Available data:
┄┄┄┄┄┄┄┄┄┄┄┄┄┄┄┄┄┄┄┄

(* ===== verification/PortManager.v ===== *)
(** * The gateway runtime manager (internal/portforward/manager.go)

    The tokenless process that owns, per lease, the provider mapping, the
    gateway rules and the delivery to the application.  Its map of lease states
    is the state of the component; the provider, the rule set and the delivery
    are the interfaces of PortRuntime.  Telemetry is left out.

    A method returns an observation and an error at the same time, as the Go
    code does, so its result is a pair. *)

From S2P Require Import Prelude Netip Api Kube PortRuntime.

Record runtimeState := mkRuntimeState {
  rs_intent : Intent;
  rs_mapping : ProviderObservation;
  rs_renewAfter : time;
  rs_draining : bool;
  rs_drained : bool;
  rs_blocked : bool
}.

Definition with_flags (draining drained blocked : bool) (s : runtimeState) : runtimeState :=
  mkRuntimeState (rs_intent s) (rs_mapping s) (rs_renewAfter s) draining drained blocked.

(** The manager's [states], a nil map being an empty one. *)
Notation lease_states := (gmap string runtimeState) (only parsing).

Definition Observation_zero : Observation :=
  mkObservation "" "" "" 0 "" zero_time None false false false false.

(** ** Pure parts *)

(** The loop over the sorted protocols: each one supported and different from
    the one before it. *)
Fixpoint check_protocols (before : option string) (protocols : list string) : option error :=
  match protocols with
  | [] => None
  | protocol :: rest =>
      if negb (String.eqb protocol ProtocolTCP) && negb (String.eqb protocol ProtocolUDP)
      then Some (ENew "port-forward runtime protocol is unsupported")
      else if bool_decide (before = Some protocol) then Some (ENew "port-forward runtime protocols must be unique")
      else check_protocols (Some protocol) rest
  end.
(** What comes back over the wire was answered to this very intent. *)
Lemma reply_answer {A} (answer : Observation * option error) (obs : Observation) (sw sw' : A) :
  (body ← io_lift (readBounded (rs_Body (runtime_reply answer)) runtimeBodyLimit);
   if negb (rs_StatusCode (runtime_reply answer) =? StatusOK)
   then io_fail (RuntimeRequestError (failure_kind (rs_StatusCode (runtime_reply answer))) (rs_StatusCode (runtime_reply answer)))
   else io_wrap "decode gateway runtime observation" (io_lift (decodeStrict body))) sw = (Ok obs, sw') ->
  answer = (obs, None) /\ sw' = sw.
Proof.
  destruct answer as [o [err|]]; unfold runtime_reply, mbind, io_bind, io_lift; cbn [fst snd rs_Body rs_StatusCode writeRuntimeError].
  - destruct (readBounded _ _); [|done]. by destruct (bool_decide _).
  - unfold encoded. destruct (Marshal o) as [s|] eqn:Em.
    + unfold readBounded. destruct (_ <? _); [done|]. cbn [negb StatusOK Z.eqb Pos.eqb]. unfold io_wrap.
      rewrite (decodeStrict_Marshal o) by done. by intros [= -> ->].
    + change (readBounded "" runtimeBodyLimit) with (Ok ""). cbn [negb StatusOK Z.eqb Pos.eqb]. unfold io_wrap.
      destruct (decodeStrict (T := Observation) "") as [o'|] eqn:Ed; [|done]. by destruct (decodeStrict_empty o' Ed).
Qed.
(* ===== verification/PortDelivery.v ===== *)
(** * Delivery to the application (internal/portforward/delivery.go and
    adapter_transport.go)

    The delivery manager hands a lease to the application's adapter and asks for
    an acknowledgement of exactly that lease; without an adapter delivery is
    neutral.  The client of the adapter protocol sends records and withdrawals
    over HTTPS to the adapter's Service and observes its health. *)

From S2P Require Import Prelude Sha256 Netip Api Kube Http PortRuntime PortTransport.

Definition AdapterAPIVersion : string := "networking.waycloak.io/adapter/v1".
Definition adapterPathPrefix : string := "/networking.waycloak.io/adapter/v1/leases/".
Definition adapterHealthPath : string := "/networking.waycloak.io/adapter/v1/healthz".
Definition DefaultAdapterPort : Z := 9444.

Record AdapterLeaseRecord := mkAdapterLeaseRecord {
  ar_APIVersion : string;
  ar_LeaseNamespace : string;
  ar_LeaseUID : string;
  ar_HandoffGeneration : Z;
  ar_PodUID : string;
  ar_PublicAddress : Addr;
  ar_PublicPort : Z;
  ar_ExpiresAt : time;
  ar_TargetPort : Z;
  ar_ApplicationAddress : Addr;
  ar_BackendPort : Z;
  ar_Protocols : list string
}.

Record AdapterAcknowledgement := mkAdapterAcknowledgement {
  ak_APIVersion : string;
  ak_LeaseNamespace : string;
  ak_LeaseUID : string;
  ak_HandoffGeneration : Z;
  ak_PodUID : string;
  ak_ObservedAt : time;
  ak_ExpiresAt : time
}.

Record AdapterWithdrawalIntent := mkAdapterWithdrawalIntent {
  aw_APIVersion : string;
  aw_LeaseNamespace : string;
  aw_LeaseUID : string;
  aw_HandoffGeneration : Z;
  aw_PodUID : string;
  aw_ApplicationEndpointRetired : bool
}.

Record AdapterWithdrawalAcknowledgement := mkAdapterWithdrawalAcknowledgement {
  wk_APIVersion : string;
  wk_LeaseNamespace : string;
  wk_LeaseUID : string;
  wk_HandoffGeneration : Z;
  wk_PodUID : string;
  wk_ObservedAt : time;
  wk_Withdrawn : bool
}.

Record AdapterHealthObservation := mkAdapterHealthObservation {
  ah_APIVersion : string;
  ah_Namespace : string;
  ah_Name : string;
  ah_Image : string;
  ah_PodUID : string;
  ah_ObservedAt : time;
  ah_Ready : bool
}.

#[global] Instance AdapterLeaseRecord_eq_dec : EqDecision AdapterLeaseRecord.
Proof. solve_decision. Defined.
#[global] Instance AdapterAcknowledgement_eq_dec : EqDecision AdapterAcknowledgement.
Proof. solve_decision. Defined.
#[global] Instance AdapterWithdrawalIntent_eq_dec : EqDecision AdapterWithdrawalIntent.
Proof. solve_decision. Defined.
#[global] Instance AdapterWithdrawalAcknowledgement_eq_dec : EqDecision AdapterWithdrawalAcknowledgement.
Proof. solve_decision. Defined.

Class AdapterProtocol (W : Type) := {
  ap_Deliver : string -> AdapterLeaseRecord -> IO W AdapterAcknowledgement;
  ap_Withdraw : string -> AdapterWithdrawalIntent -> IO W bool
}.

(** [AdapterHealthChecker]: the namespace, the name and the image. *)
Class AdapterHealthChecker (W : Type) := health_Observe : string -> string -> string -> IO W AdapterHealthObservation.

(** ** The delivery manager *)

Definition record_for (intent : Intent) (provider : ProviderObservation) : AdapterLeaseRecord :=
  mkAdapterLeaseRecord AdapterAPIVersion (in_LeaseNamespace intent) (in_LeaseUID intent) (in_HandoffGeneration intent)
    (in_PodUID intent) (po_PublicAddress provider) (po_PublicPort provider) (po_ExpiresAt provider) (in_TargetPort intent)
    (in_ApplicationAddress intent) (in_BackendPort intent) (in_Protocols intent).

Definition fresh_between (observedAt earlier later : time) : bool :=
  negb (time_Before observedAt (earlier - DefaultObservationFreshness)) && negb (time_After observedAt (later + Minute)).

(** Whether the acknowledgement is of exactly this record. *)
Definition acknowledges (acknowledgement : AdapterAcknowledgement) (record : AdapterLeaseRecord) (now now' : time) : bool :=
  String.eqb (ak_APIVersion acknowledgement) AdapterAPIVersion &&
  String.eqb (ak_LeaseNamespace acknowledgement) (ar_LeaseNamespace record) &&
  String.eqb (ak_LeaseUID acknowledgement) (ar_LeaseUID record) &&
  (ak_HandoffGeneration acknowledgement =? ar_HandoffGeneration record) &&
  String.eqb (ak_PodUID acknowledgement) (ar_PodUID record) && negb (time_IsZero (ak_ObservedAt acknowledgement)) &&
  fresh_between (ak_ObservedAt acknowledgement) now now' && (ak_ExpiresAt acknowledgement =? ar_ExpiresAt record).

Definition validDeliveryInput (intent : Intent) (provider : ProviderObservation) (now : time) : option error :=
  if str_empty (in_LeaseNamespace intent) || str_empty (in_LeaseUID intent) || (in_HandoffGeneration intent <? 1) ||
     str_empty (in_PodUID intent) || (in_BackendPort intent =? 0) || (in_TargetPort intent =? 0) ||
     negb (Addr_Is4 (in_ApplicationAddress intent)) || negb (Addr_IsValid (po_PublicAddress provider)) ||
     negb (Addr_IsGlobalUnicast (po_PublicAddress provider)) || (po_PublicPort provider =? 0) ||
     negb (time_After (po_ExpiresAt provider) now)
  then Some (ENew "lease delivery input is invalid") else None.

Section DeliveryManager.
Context {W : Type} `{Clock W} (Adapter : option (AdapterProtocol W)).

Definition delivery_Reconcile (intent : Intent) (provider : ProviderObservation) : IO W (bool * bool) :=
  now ← read_clock;
  match validDeliveryInput intent provider now with
  | Some err => io_fail err
  | None =>
      if str_empty (in_AdapterName intent) then mret (true, true)
      else
        match Adapter with
        | None => io_fail (ENew "application adapter protocol is unavailable")
        | Some A =>
            let record := record_for intent provider in
            acknowledgement ← ap_Deliver (in_AdapterName intent) record;
            now ← read_clock;
            now' ← read_clock;
            mret (true, acknowledges acknowledgement record now now')
        end
  end.

Definition withdrawal_for (intent : WithdrawalIntent) : AdapterWithdrawalIntent :=
  mkAdapterWithdrawalIntent AdapterAPIVersion (wi_LeaseNamespace intent) (wi_LeaseUID intent) (wi_HandoffGeneration intent)
    (wi_PodUID intent) (wi_ApplicationEndpointRetired intent).

Definition delivery_Withdraw (intent : WithdrawalIntent) : IO W bool :=
  if str_empty (wi_AdapterName intent) then mret true
  else
    match Adapter with
    | None => io_fail (ENew "application adapter protocol is unavailable")
    | Some A => ap_Withdraw (wi_AdapterName intent) (withdrawal_for intent)
    end.

Definition DeliveryManager : DeliveryBackend W := {|
  dl_Reconcile := delivery_Reconcile;
  dl_Withdraw := delivery_Withdraw
|}.

End DeliveryManager.

(** ** The client of the adapter protocol *)

Record HTTPAdapterClient := mkHTTPAdapterClient {
  hc_Client : bool;     (** an HTTP client is configured *)
  hc_Port : Z;
  hc_ClusterDomain : string
}.

Definition adapterPath : string -> string -> string := lease_path adapterPathPrefix.

Definition AdapterServiceName (namespace name : string) : string := digest_name "waycloak-adapter-" namespace name.
Definition adapterEndpoint (namespace name : string) (port : Z) (clusterDomain : string) : string :=
  AdapterServiceName namespace name +:+ "." +:+ namespace +:+ ".svc." +:+ clusterDomain +:+ ":" +:+ itoa port.

Definition client_configured (c : HTTPAdapterClient) (namespace name : string) : bool :=
  hc_Client c && negb (hc_Port c =? 0) && negb (str_empty (hc_ClusterDomain c)) && negb (str_empty namespace) && negb (str_empty name).

Section AdapterClient.
Context {W : Type} `{HttpClient W} `{Clock W}.
Context `{Json AdapterLeaseRecord} `{Json AdapterAcknowledgement} `{Json AdapterWithdrawalIntent}.
Context `{Json AdapterWithdrawalAcknowledgement} `{Json AdapterHealthObservation}.
Context (c : HTTPAdapterClient).

Definition adapter_call {I O} `{Json I} `{Json O} (namespace name method path : string) (input : I) : IO W O :=
  if negb (client_configured c namespace name) then io_fail (ENew "exact adapter endpoint identity is required")
  else
    match Marshal input with
    | None => io_fail (ENew "adapter request is invalid")
    | Some body =>
        if runtimeBodyLimit <? Z.of_nat (String.length body) then io_fail (ENew "adapter request is invalid")
        else
          response ← io_wrap "call application adapter"
            (http_Do (mkHttpRequest method (adapterEndpoint namespace name (hc_Port c) (hc_ClusterDomain c))
               (escape encodePath path) "" "application/json" body));
          responseBody ← io_lift (readBounded (rs_Body response) runtimeBodyLimit);
          if negb (rs_StatusCode response =? StatusOK)
          then io_fail (AdapterRequestError (failure_kind (rs_StatusCode response)) (rs_StatusCode response))
          else io_wrap "decode application adapter observation" (io_lift (decodeStrict responseBody))
    end.

Definition client_Deliver (name : string) (record : AdapterLeaseRecord) : IO W AdapterAcknowledgement :=
  adapter_call (ar_LeaseNamespace record) name MethodPut (adapterPath (ar_LeaseUID record) "") record.

(** Whether the adapter confirms the withdrawal of exactly this generation. *)
Definition confirms (acknowledgement : AdapterWithdrawalAcknowledgement) (intent : AdapterWithdrawalIntent) (now : time) : bool :=
  String.eqb (wk_APIVersion acknowledgement) AdapterAPIVersion &&
  String.eqb (wk_LeaseNamespace acknowledgement) (aw_LeaseNamespace intent) &&
  String.eqb (wk_LeaseUID acknowledgement) (aw_LeaseUID intent) &&
  (wk_HandoffGeneration acknowledgement =? aw_HandoffGeneration intent) &&
  String.eqb (wk_PodUID acknowledgement) (aw_PodUID intent) &&
  fresh_between (wk_ObservedAt acknowledgement) now now && wk_Withdrawn acknowledgement.

Definition adapter_client_Withdraw (name : string) (intent : AdapterWithdrawalIntent) : IO W bool :=
  acknowledgement ← adapter_call (O := AdapterWithdrawalAcknowledgement) (aw_LeaseNamespace intent) name MethodPost
    (adapterPath (aw_LeaseUID intent) "withdraw") intent;
  now ← read_clock;
  mret (confirms acknowledgement intent now).

(** [Observe]: the health of exactly this adapter. *)
Definition client_Observe (namespace name image : string) : IO W AdapterHealthObservation :=
  if negb (client_configured c namespace name) || str_empty image then io_fail (ENew "exact adapter health identity is required")
  else
    response ← io_wrap "observe application adapter"
      (http_Do (mkHttpRequest MethodGet (adapterEndpoint namespace name (hc_Port c) (hc_ClusterDomain c)) adapterHealthPath "" "" ""));
    body ← io_lift (readBounded (rs_Body response) runtimeBodyLimit);
    if negb (rs_StatusCode response =? StatusOK)
    then io_fail (ENew ("application adapter health returned status " +:+ itoa (rs_StatusCode response)))
    else
      observation ← io_wrap "decode application adapter health" (io_lift (decodeStrict (T := AdapterHealthObservation) body));
      if negb (String.eqb (ah_APIVersion observation) AdapterAPIVersion) || negb (String.eqb (ah_Namespace observation) namespace) ||
         negb (String.eqb (ah_Name observation) name) || negb (String.eqb (ah_Image observation) image)
      then io_fail (ENew "application adapter health identity mismatch")
      else mret observation.

Definition HTTPAdapterClient_AdapterProtocol : AdapterProtocol W := {|
  ap_Deliver := client_Deliver;
  ap_Withdraw := adapter_client_Withdraw
|}.

Definition HTTPAdapterClient_AdapterHealthChecker : AdapterHealthChecker W := client_Observe.

End AdapterClient.
Lemma watched_throughout : throughout f watched_around all_announced.
Proof.
  unfold all_announced. split.
  - done.
  - intros address port w Hw Hann. cbn [app_Apply watched_application]. rewrite watch_log. apply Forall_app_2; [done|]. by constructor.
  - intros address port w Hw. cbn [app_Observe watched_application]. by rewrite watch_log, app_nil_r.
  - intros d t w Hw. cbn [Select watched_timer]. by rewrite watch_log, app_nil_r.
  - intros d [a l] [a' l'] [_ E]. cbn in E. by subst l'.
Qed.

(** C7: The intent is on disk before the application is changed.  Whatever ports
    an adapter asked its application to use, in any history over any disk faults
    and restarts, at the moment of asking the state file held a lease of that
    application with that port as its target or backend port: an adapter that
    dies at any point and is started again knows every lease whose port the
    application may be using, and can give it back. *)
Theorem intent_first d0 a0 sw :
  exclusive (A := A) h f -> reached (A := A * changes) h f watched_around (d0, (a0, [])) sw -> all_announced sw.2.
Proof.
  intros Hex Hr. destruct (reached_current h f watched_around all_announced (d0, (a0, [])) sw (watched_exclusive Hex) watched_throughout) as (states & _ & HI & _);
    [by constructor|done|done].
Qed.

End Watched.

(** ** A sample adapter *)

Module QbSample.

Import TransportSample.

(** The application: the clock, which every question advances by a second, and
    the port that it listens on. *)
Notation App := (Z * Z)%type.

#[export] Instance sample_application : ApplicationConfigurer (FS * App) := {|
  app_Apply _ port _ := fun w => (Ok tt, (w.1, (w.2.1 + Second, port)));
  app_Observe _ port _ := fun w =>
    (if w.2.2 =? port then Ok tt else Fail (ENew "qBittorrent listener observation does not match the lease"), (w.1, (w.2.1 + Second, w.2.2)))
|}.
#[export] Instance sample_timer : Timer (FS * App) := {|
  Now w := w.2.1;
  Select d t := fun w => (Ok (d <=? t), (w.1, (Z.max w.2.1 (Z.min d t), w.2.2)))
|}.

Definition record : AdapterLeaseRecord :=
  mkAdapterLeaseRecord AdapterAPIVersion "media" "0f3c1f52-lease" 1 "pod-uid" (Addr4 3405803777) 50000 (2000 * Second) 50000
    (Addr4 168427522) 8080 [ProtocolTCP; ProtocolUDP].
Definition retraction : AdapterWithdrawalIntent :=
  mkAdapterWithdrawalIntent AdapterAPIVersion "media" "0f3c1f52-lease" 1 "pod-uid" false.
Definition adapter : Handler :=
  mkHandler true "media" "torrent" "registry/adapter@sha256:0" "adapter-pod" (Some ("/state", "leases.json"))
    "spiffe://waycloak.io/replacement-controller" "spiffe://waycloak.io/gateway-runtime" 0 0.
Definition state_file : string * string := ("/state", "leases.json").
Definition runtime_peer : list (list string) := [["spiffe://waycloak.io/gateway-runtime"]].
(** The first JSON value of a text, if it is one of preferences; other fields
    are ignored. *)
Class PreferencesJson := decode_preferences : string -> option observedPreferences.

Record Client (W : Type) := mkClient {
  qc_Transport : bool;
  qc_Port : Z;
  qc_ServerName : string;
  qc_Username : string;
  qc_Password : string;
  qc_Probe : option (AddrPort -> IO W unit);
  qc_ProtocolProbe : option (string -> AddrPort -> IO W unit)
}.
Arguments mkClient {W}.
Arguments qc_Transport {W}.
Arguments qc_Port {W}.
Arguments qc_ServerName {W}.
Arguments qc_Username {W}.
Arguments qc_Password {W}.
Arguments qc_Probe {W}.
Arguments qc_ProtocolProbe {W}.

(** [url.QueryEscape]. *)
Fixpoint QueryEscape (s : string) : string :=
  match s with
  | EmptyString => ""
  | String c rest =>
      if unreserved c then String c (QueryEscape rest)
      else if Ascii.eqb c " " then String "+" (QueryEscape rest)
      else String "%" (String (upper_hex (byte_of c / 16)) (String (upper_hex (byte_of c mod 16)) (QueryEscape rest)))
  end.

(** [url.Values.Encode] of single values, with the keys in order. *)
Definition form (values : list (string * string)) : string :=
  String.concat "&" (map (fun kv => QueryEscape kv.1 +:+ "=" +:+ QueryEscape kv.2) values).

(** The encoding of the preferences that a port makes. *)
Definition preferenceJSON (port : Z) : string :=
  let q := String "034"%char "" in
  "{" +:+ q +:+ "listen_port" +:+ q +:+ ":" +:+ itoa port +:+ "," +:+ q +:+ "random_port" +:+ q +:+ ":false," +:+
  q +:+ "upnp" +:+ q +:+ ":false}".

Definition form_type : string := "application/x-www-form-urlencoded".
Definition loginPath : string := "/api/v2/auth/login".
Definition preferencesPath : string := "/api/v2/app/preferences".
Definition setPreferencesPath : string := "/api/v2/app/setPreferences".
Definition reannouncePath : string := "/api/v2/torrents/reannounce".

Definition boundedBody (contents : string) : res string :=
  if responseLimit <? Z.of_nat (String.length contents) then Fail (ENew "qBittorrent response exceeds size limit") else Ok contents.
Definition adapterSuspensionInProgress (lease : PortForwardLease) (e : leaseEvaluation) : bool :=
  le_adapterRequired e && suspension_in_progress adapterUnavailableMessage lease e.
Definition backendSuspensionInProgress (lease : PortForwardLease) (e : leaseEvaluation) : bool :=
  suspension_in_progress backendUnavailableMessage lease e.

Definition preserve_identity (reason : drain_reason) (lease : PortForwardLease) (e : leaseEvaluation) : bool :=
  bool_decide (reason = adapter_not_ready) || bool_decide (reason = backend_observation_unavailable) ||
  (bool_decide (reason = already_draining) && (adapterSuspensionInProgress lease e || backendSuspensionInProgress lease e)).

Definition applicationEndpointRetired (current : ActiveLeaseEndpoint) (e : leaseEvaluation) : bool :=
  match le_selected e with Some s => negb (String.eqb (cd_PodUID s) (ae_PodUID current)) | None => false end.

(** ** The runtime's observation *)

Definition fresh_observation (r : PortForwardLeaseReconciler) (observation : Observation) (now : time) : bool :=
  negb (time_Before (ob_ObservedAt observation) (now - observationFreshness r)) &&
  negb (time_After (ob_ObservedAt observation) (now + Minute)).

Definition currentObservation (r : PortForwardLeaseReconciler) (observation : Observation) (intent : Intent) (now : time) : bool :=
  ExactObservation observation intent && fresh_observation r observation now.
Definition currentWithdrawal (r : PortForwardLeaseReconciler) (observation : Observation) (intent : WithdrawalIntent)
    (now : time) : bool :=
  ExactWithdrawal observation intent && fresh_observation r observation now.

(** The mapping of an observation that is usable. *)
Definition provider_ready (observation : Observation) (now : time) : option ProviderObservation :=
  match ob_Provider observation with
  | Some p => if Addr_IsValid (po_PublicAddress p) && Addr_IsGlobalUnicast (po_PublicAddress p) &&
                 negb (po_PublicPort p =? 0) && time_After (po_ExpiresAt p) now
              then Some p else None
  | None => None
  end.
Definition service : Service := mkService (meta "media" "torrent" "service-uid") "ClusterIP" [mkServicePort "" ProtocolTCP 8080 (IntVal 8080)].
Definition pod : Pod :=
  mkPod (mkObjectMeta "media" "torrent-0" "pod-uid" 1 None {[EnrollmentLabel := "route"]} ∅ [] []) "node" PodRunning "10.0.0.9".
Definition slice : EndpointSlice :=
  mkEndpointSlice (mkObjectMeta "media" "torrent-slice" "slice-uid" 1 None ∅ ∅ [] [mkOwnerReference "v1" "Service" "torrent" "service-uid" (Some true)])
    AddressTypeIPv4 [mkEndpointPort None None (Some 8080)]
    [mkEndpoint ["10.0.0.9"] (Some true) None None (Some (mkObjectReference "Pod" "media" "torrent-0" "pod-uid"))].
Definition binding : VPNWorkloadBinding :=
  mkVPNWorkloadBinding (meta "media" "torrent-0" "binding-uid")
    (mkVPNWorkloadBindingSpec (mkLocalUIDReference "torrent-0" "pod-uid") (mkLocalUIDReference "route" "route-uid")
       (mkNamespacedUIDReference "vpn" "gateway" "gateway-uid") "node" (mkWorkloadAllocation "id" "10.10.0.2/32")
       (mkWorkloadNetworkIntent 1 "10.10.0.0/24" "10.10.0.1" "192.0.2.1:4789" 8080 77 1400 (mkClusterTraffic ClusterTrafficTunnelAll [])))
    (mkVPNWorkloadBindingStatus 1 1 "pod-uid" "gateway-uid" None (all_true [ConditionProgrammed; ConditionReady; ConditionNodeReady])).

(** The API server: whether the Service has endpoints. *)
#[local] Instance api_clock : Clock bool := fun _ => 1700000001 * Second.
#[local] Instance get_vpn : Getter bool VPNGateway := fun _ => mret vpn.
#[local] Instance get_adapter : Getter bool WorkloadAdapter := fun _ => io_fail (EStatus ReasonNotFound).
#[local] Instance get_service : Getter bool Service := fun _ => mret service.
#[local] Instance list_slices : Lister bool EndpointSlice := fun _ has => (Ok (if has then [slice] else []), has).
#[local] Instance list_bindings : Lister bool VPNWorkloadBinding := fun _ => mret [binding].
#[local] Instance get_pod : Getter bool Pod := fun _ => mret pod.
#[local] Instance get_reservation : Getter bool PortReservation := fun _ => io_fail (EStatus ReasonNotFound).
#[local] Instance list_reservations : Lister bool PortReservation :=
  fun _ => mret [desiredProviderReservation (pl_Meta lease) gateway 50000 0].
#[local] Instance create_reservation : Creator bool PortReservation := fun x => mret x.
#[local] Instance patch_reservation : Patcher bool PortReservation := fun _ _ => mret tt.
#[local] Instance delete_reservation : Deleter bool PortReservation := fun _ => mret tt.
#[local] Instance get_lease : Getter bool PortForwardLease := fun _ => mret lease.
#[local] Instance patch_lease : Patcher bool PortForwardLease := fun _ _ => mret tt.
#[local] Instance update_lease : StatusUpdater bool PortForwardLease PortForwardLeaseStatus := fun _ _ => mret tt.

Definition permit (_ : string) (_ : NamespacedObjectReference) : IO bool GatewayResolution := mret (mkGatewayResolution true (Some vpn)).
Definition reconciler : PortForwardLeaseReconciler := mkPortForwardLeaseReconciler 0 0.

Definition asked : Intent := with_provider_port 50000 (IntentFor lease gateway
  (mkCandidate "service-uid" "slice-uid" "torrent-0" "pod-uid" "torrent-0" "binding-uid" (Addr4 168427522) (Addr4 167772169) 8080) 1).
Definition withdrawn : WithdrawalIntent := wi_with_port 50000 (WithdrawalFor lease gateway).
Definition answered : Observation := (seen (Reconcile (gateway_with_uid "gateway-uid") asked) (fresh false true)).1.
Definition retired : Observation := (seen (Withdraw (gateway_with_uid "gateway-uid") withdrawn) served).1.

#[local] Instance intents : Json Intent := known_messages [asked].
#[local] Instance withdrawals : Json WithdrawalIntent := known_messages [withdrawn].
#[local] Instance observations : Json Observation := known_messages [answered; retired].
#[local] Instance wire : HttpClient (lease_states * World) := network handler origin.

Definition pass (w : bool * (lease_states * World)) := pass_status reconciler router permit lease w.
Definition published (w : bool * (lease_states * World)) : PortForwardLeaseStatus :=
  match (pass w).1 with Ok s => s.1 | Fail _ => pl_Status lease end.
Definition again (w : bool * (lease_states * World)) : duration := match (pass w).1 with Ok s => s.2 | Fail _ => 0 end.
Definition after_pass (w : bool * (lease_states * World)) : bool * (lease_states * World) := (pass w).2.

Lemma pass_seen w : res_ok (pass w).1 = true -> pass w = (Ok (published w, again w), after_pass w).
Proof. unfold published, again, after_pass. destruct (pass w) as [[[status soon]|e] w']; [done|discriminate]. Qed.

Lemma wire_lossy : lossy handler origin.
Proof. intros request sw. unfold http_Do, wire, network, delivered_to. destruct (String.eqb _ _); [by left|done]. Qed.

Lemma only_vpn I g : authorized (authorizer permit (G := World)) I lease g -> g = vpn.
Proof. intros ([a sg] & w' & _ & E). cbn in E. by injection E. Qed.

Lemma wire_connected : connected handler origin router (gw_Meta vpn).
Proof. split; [exact router_origin|reflexivity|reflexivity]. Qed.

Definition ready_before : bool * (lease_states * World) := (true, fresh false true).
Definition lost_before : bool * (lease_states * World) := (false, served).
Record NodeInstallLayout := mkNodeInstallLayout {
  nl_ConfigPath : string;
  nl_BinaryPath : string;
  nl_ReceiptPath : string;
  nl_SourceConfigPath : string;
  nl_InstallerNodeSelector : gmap string string;
  nl_AgentNodeSelector : gmap string string
}.
#[global] Instance NodeInstallLayout_eq_dec : EqDecision NodeInstallLayout.
Proof. solve_decision. Defined.

Definition installStateAbsent : string := "Absent".
Definition installStateDeployed : string := "Deployed".
Definition installReleaseOwnerKey : string := "install.waycloak.io/release".
Definition installInitialPlanKey : string := "install.waycloak.io/initial-plan-id".
Definition installTransitionPlanKey : string := "install.waycloak.io/transition-plan-id".
Definition observationRotationKey : string := "install.waycloak.io/observation-rotation-id".
Definition initialObservationRotation : string := "initial".

Definition installRuntimeImageNames : list string :=
  ["replacement-controller"; "waycloak-cni"; "waycloak-node-agent"; "waycloak-gateway-agent"; "gluetun"; "pause"].
Definition stateCRDNames : list string :=
  ["portforwardleases.networking.waycloak.io"; "vpnegressroutes.networking.waycloak.io"; "vpngatewayclasses.networking.waycloak.io";
   "vpngateways.networking.waycloak.io"; "vpnworkloadbindings.networking.waycloak.io"; "workloadadapters.networking.waycloak.io"].

Record InstalledReleaseObservation := mkInstalledReleaseObservation {
  rel_NodeLayout : option NodeInstallLayout;
  rel_State : string;
  rel_ObservationDigest : string;
  rel_HelmRevision : Z;
  rel_Version : string;
  rel_ManifestDigest : string;
  rel_Images : gmap string string;
  rel_GatewayClassUID : string;
  rel_GatewayClassGeneration : Z;
  rel_ObservationCAUID : string;
  rel_ObservationTLSUID : string;
  rel_ObservationCADigest : string;
  rel_ObservationServingDigest : string;
  rel_ObservationRotationID : string;
  rel_CRDIdentities : gmap string string
}.
#[global] Instance InstalledReleaseObservation_eq_dec : EqDecision InstalledReleaseObservation.
Proof. solve_decision. Defined.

┄┄┄┄┄┄┄┄┄┄┄┄┄┄┄┄┄┄┄┄

Brief: Retype only this portion of the data above: the line containing "(** The mapping", the line containing "(mkVPNWorkloadBindingStatus 1 1", and all lines between them, exactly.

Result below:
(** The mapping of an observation that is usable. *)
Definition provider_ready (observation : Observation) (now : time) : option ProviderObservation :=
  match ob_Provider observation with
  | Some p => if Addr_IsValid (po_PublicAddress p) && Addr_IsGlobalUnicast (po_PublicAddress p) &&
                 negb (po_PublicPort p =? 0) && time_After (po_ExpiresAt p) now
              then Some p else None
  | None => None
  end.
Definition service : Service := mkService (meta "media" "torrent" "service-uid") "ClusterIP" [mkServicePort "" ProtocolTCP 8080 (IntVal 8080)].
Definition pod : Pod :=
  mkPod (mkObjectMeta "media" "torrent-0" "pod-uid" 1 None {[EnrollmentLabel := "route"]} ∅ [] []) "node" PodRunning "10.0.0.9".
Definition slice : EndpointSlice :=
  mkEndpointSlice (mkObjectMeta "media" "torrent-slice" "slice-uid" 1 None ∅ ∅ [] [mkOwnerReference "v1" "Service" "torrent" "service-uid" (Some true)])
    AddressTypeIPv4 [mkEndpointPort None None (Some 8080)]
    [mkEndpoint ["10.0.0.9"] (Some true) None None (Some (mkObjectReference "Pod" "media" "torrent-0" "pod-uid"))].
Definition binding : VPNWorkloadBinding :=
  mkVPNWorkloadBinding (meta "media" "torrent-0" "binding-uid")
    (mkVPNWorkloadBindingSpec (mkLocalUIDReference "torrent-0" "pod-uid") (mkLocalUIDReference "route" "route-uid")
       (mkNamespacedUIDReference "vpn" "gateway" "gateway-uid") "node" (mkWorkloadAllocation "id" "10.10.0.2/32")
       (mkWorkloadNetworkIntent 1 "10.10.0.0/24" "10.10.0.1" "192.0.2.1:4789" 8080 77 1400 (mkClusterTraffic ClusterTrafficTunnelAll [])))
    (mkVPNWorkloadBindingStatus 1 1 "pod-uid" "gateway-uid" None (all_true [ConditionProgrammed; ConditionReady; ConditionNodeReady])).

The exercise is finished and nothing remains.